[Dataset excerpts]
Lemma getdata_quiet socket n r : 0 < socket → 0 < n → quiet socket r → alive (input r) →
  ∃ rc buf d r' D, Socket_getdata_rc socket n r = Some ((Some rc, Some buf, len d), r') ∧
    take (length d) buf = d ∧ len d ≤ n ∧ bytes_of (input r) = d ++ bytes_of (input r') ∧
    alive (input r') ∧ (length (input r') ≤ length (input r))%nat ∧ 0 < rc ∧
    reading socket n r' 0 [] D ∧ (d = [] → D = []) ∧ (len d < n → stopped r r') ∧
    (∀ c ev, input r = Chunk c :: ev →
       d = take (Z.to_nat n) c ∧ input r' = rest_events (drop (Z.to_nat n) c) ev).
Proof.
  intros Hs Hn Hq Ha. apply (reading_total _ _ n) in Hq. unfold Socket_getdata_rc.
  rewrite (proj2 (Z.eqb_neq n 0)) by lia.
  pose proof (current_quiet _ _ _ Hq) as Hok. set (q := current_queue socket r) in *.
  destruct (grow_buf_ok _ _ _ _ _ Hok) as (Hok1 & Htot & Hsk); [lia|].
  destruct (set_quiet_queue socket n r (grow_buf q n) Hq Hok1 Hsk) as (Hq1 & Hc1 & Hi1).
  set (r1 := match find_queue socket (queues r) with Some _ => _ | None => _ end) in *.
  assert (Hrun : SocketBuffer_getQueuedData socket n r = Some (0, r1)).
  { unfold SocketBuffer_getQueuedData, mbind, io_bind, get, set_queues, set_def, mret, io_ret, r1.
    unfold q, current_queue in *. destruct (find_queue socket (queues r)) as [q'|]; [|done].
    by rewrite (qo_datalen _ _ _ _ _ Hok). }
  unfold mbind, io_bind. rewrite Hrun. rewrite <-Hi1 in Ha. rewrite Z.sub_0_r.
  destruct (recv_many n r1 Ha Hn) as [(d & ev & Hrecv & Hd & Hdl & Hbytes & Ha' & Hl & Hl')|(ev & Hrecv & Hbytes & Ha' & Hl)];
    rewrite Hrecv; set (r2 := mkState _ _ ev);
    assert (Hq2 : reading socket n r2 0 [] []) by (by apply reading_input);
    assert (Hc2 : current_queue socket r2 = current_queue socket r1) by done.
  - destruct d as [|x d]; [done|]. set (dd := x :: d) in *.
    set (q1 := current_queue socket r1) in *. rewrite Hc1 in Hc2. rewrite <-Hc1 in Htot, Hok1. fold q1 in Htot, Hok1.
    pose proof (qo_buflen _ _ _ _ _ Hok1) as Hbl.
    destruct (write_at_take 0 dd (q_buf q1)) as [Htake Hwl]; [lia|lia|]. cbn [Z.to_nat Nat.add] in Htake. rewrite take_0 in Htake.
    set (q2 := mkQueue (q_socket q1) (q_index q1) (q_headerlen q1) (q_fixed_header q1) (q_buflen q1)
      (q_datalen q1) (write_at 0 dd (q_buf q1))).
    assert (Hok2 : queue_ok n q2 0 [] []) by (destruct Hok1; split; cbn [q2 q_index q_headerlen q_fixed_header q_datalen q_buf q_buflen]; try done; lia).
    destruct (set_quiet_queue socket n r2 q2 Hq2 Hok2) as (Hq3 & Hc3 & Hi3); [by rewrite Hc2, <-Hc1|].
    set (r3 := match find_queue socket (queues r2) with Some _ => _ | None => _ end) in *.
    assert (Hst : store_data socket 0 dd r2 = Some (write_at 0 dd (q_buf q1), r3)).
    { unfold store_data, mbind, io_bind, get, set_queues, set_def, mret, io_ret, r3.
      assert (Hcur : current_queue socket r2 = q1) by (by rewrite Hc2, <-Hc1).
      unfold current_queue in Hcur. unfold q2.
      destruct (find_queue socket (queues r2)) as [q'|]; rewrite Hcur; rewrite (proj2 (Z.leb_le _ _)) by lia; done. }
    rewrite Hst. rewrite Z.add_0_l. cbn [app] in Htake.
    assert (HB : bytes_of (input r) = dd ++ bytes_of ev) by (by rewrite <-Hi1, Hbytes).
    assert (Hshape : ∀ c ev', input r = Chunk c :: ev' →
       dd = take (Z.to_nat n) c ∧ ev = rest_events (drop (Z.to_nat n) c) ev').
    { intros c ev' Hc. unfold recv in Hrecv. rewrite Hi1, Hc in Hrecv. injection Hrecv as <- <-. done. }
    destruct (Z.eqb_spec (len dd) n) as [He|Hne].
    + destruct (complete_quiet _ _ _ _ Hq3) as (b & r4 & Hrun4 & Hq4 & Hi4). rewrite Hrun4.
      assert (Hi : input r4 = ev) by (by rewrite Hi4, Hi3).
      eexists _, _, dd, r4, []. split; [reflexivity|]. rewrite Hi. split; [done|]. split; [done|]. split; [done|].
      split; [done|]. rewrite <-Hi1. split; [done|]. split; [cbn [dd length]; lia|].
      split; [by eapply reading_total|]. split; [done|]. split; [lia|]. rewrite Hi1. exact Hshape.
    + destruct (interrupted_ok socket n r3 0 [] [] dd Hs Hq3) as (r4 & Hrun4 & Hr4 & Hi4 & _);
        [by rewrite Hc3|intros _; rewrite Hc3; cbn [q2 q_buflen]; lia|]. rewrite Hrun4.
      assert (Hi : input r4 = ev) by (by rewrite Hi4, Hi3).
      eexists _, _, dd, r4, dd. split; [reflexivity|]. rewrite Hi. split; [done|]. split; [done|]. split; [done|].
      split; [done|]. unfold stopped. rewrite <-Hi1, Hi. split; [done|]. split; [cbn [dd length]; lia|].
      split; [done|]. split; [done|]. split; [|rewrite Hi1; exact Hshape]. intros Hlt. left. by apply Hl'.
  - change (negb (EAGAIN =? EAGAIN)) with false. cbn iota.
    unfold queue_buf, mbind, io_bind, get, mret, io_ret. rewrite (proj2 (Z.eqb_neq 0 n)) by lia.
    destruct (interrupted_ok socket n r2 0 [] [] [] Hs Hq2 eq_refl) as (r4 & Hrun4 & Hr4 & Hi4 & _); [done|].
    change 0 with (len (@nil Z)) at 1. rewrite Hrun4.
    eexists _, _, [], r4, []. split; [reflexivity|]. unfold stopped. rewrite Hi4. cbn [r2 input]. rewrite <-Hi1.
    split; [done|]. split; [cbn; lia|]. split; [done|]. split; [done|].
    split; [destruct Hl as [?|[_ ->]]; [lia|cbn; lia]|]. split; [done|]. split; [done|].
    split; [done|]. split; [intros _; destruct Hl as [?|[_ ->]]; [by left|by right]|].
    rewrite Hi1. intros c ev' Hc. exfalso. unfold recv in Hrecv. rewrite Hi1, Hc in Hrecv. done.
Qed.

Activity:
Using the entries above, give back exactly the line containing "destruct (set_quiet_queue socket n r2", the line containing "unfold current_queue in", and every line between them, and nothing else.

Exercise solution:
    destruct (set_quiet_queue socket n r2 q2 Hq2 Hok2) as (Hq3 & Hc3 & Hi3); [by rewrite Hc2, <-Hc1|].
    set (r3 := match find_queue socket (queues r2) with Some _ => _ | None => _ end) in *.
    assert (Hst : store_data socket 0 dd r2 = Some (write_at 0 dd (q_buf q1), r3)).
    { unfold store_data, mbind, io_bind, get, set_queues, set_def, mret, io_ret, r3.
      assert (Hcur : current_queue socket r2 = q1) by (by rewrite Hc2, <-Hc1).
      unfold current_queue in Hcur. unfold q2.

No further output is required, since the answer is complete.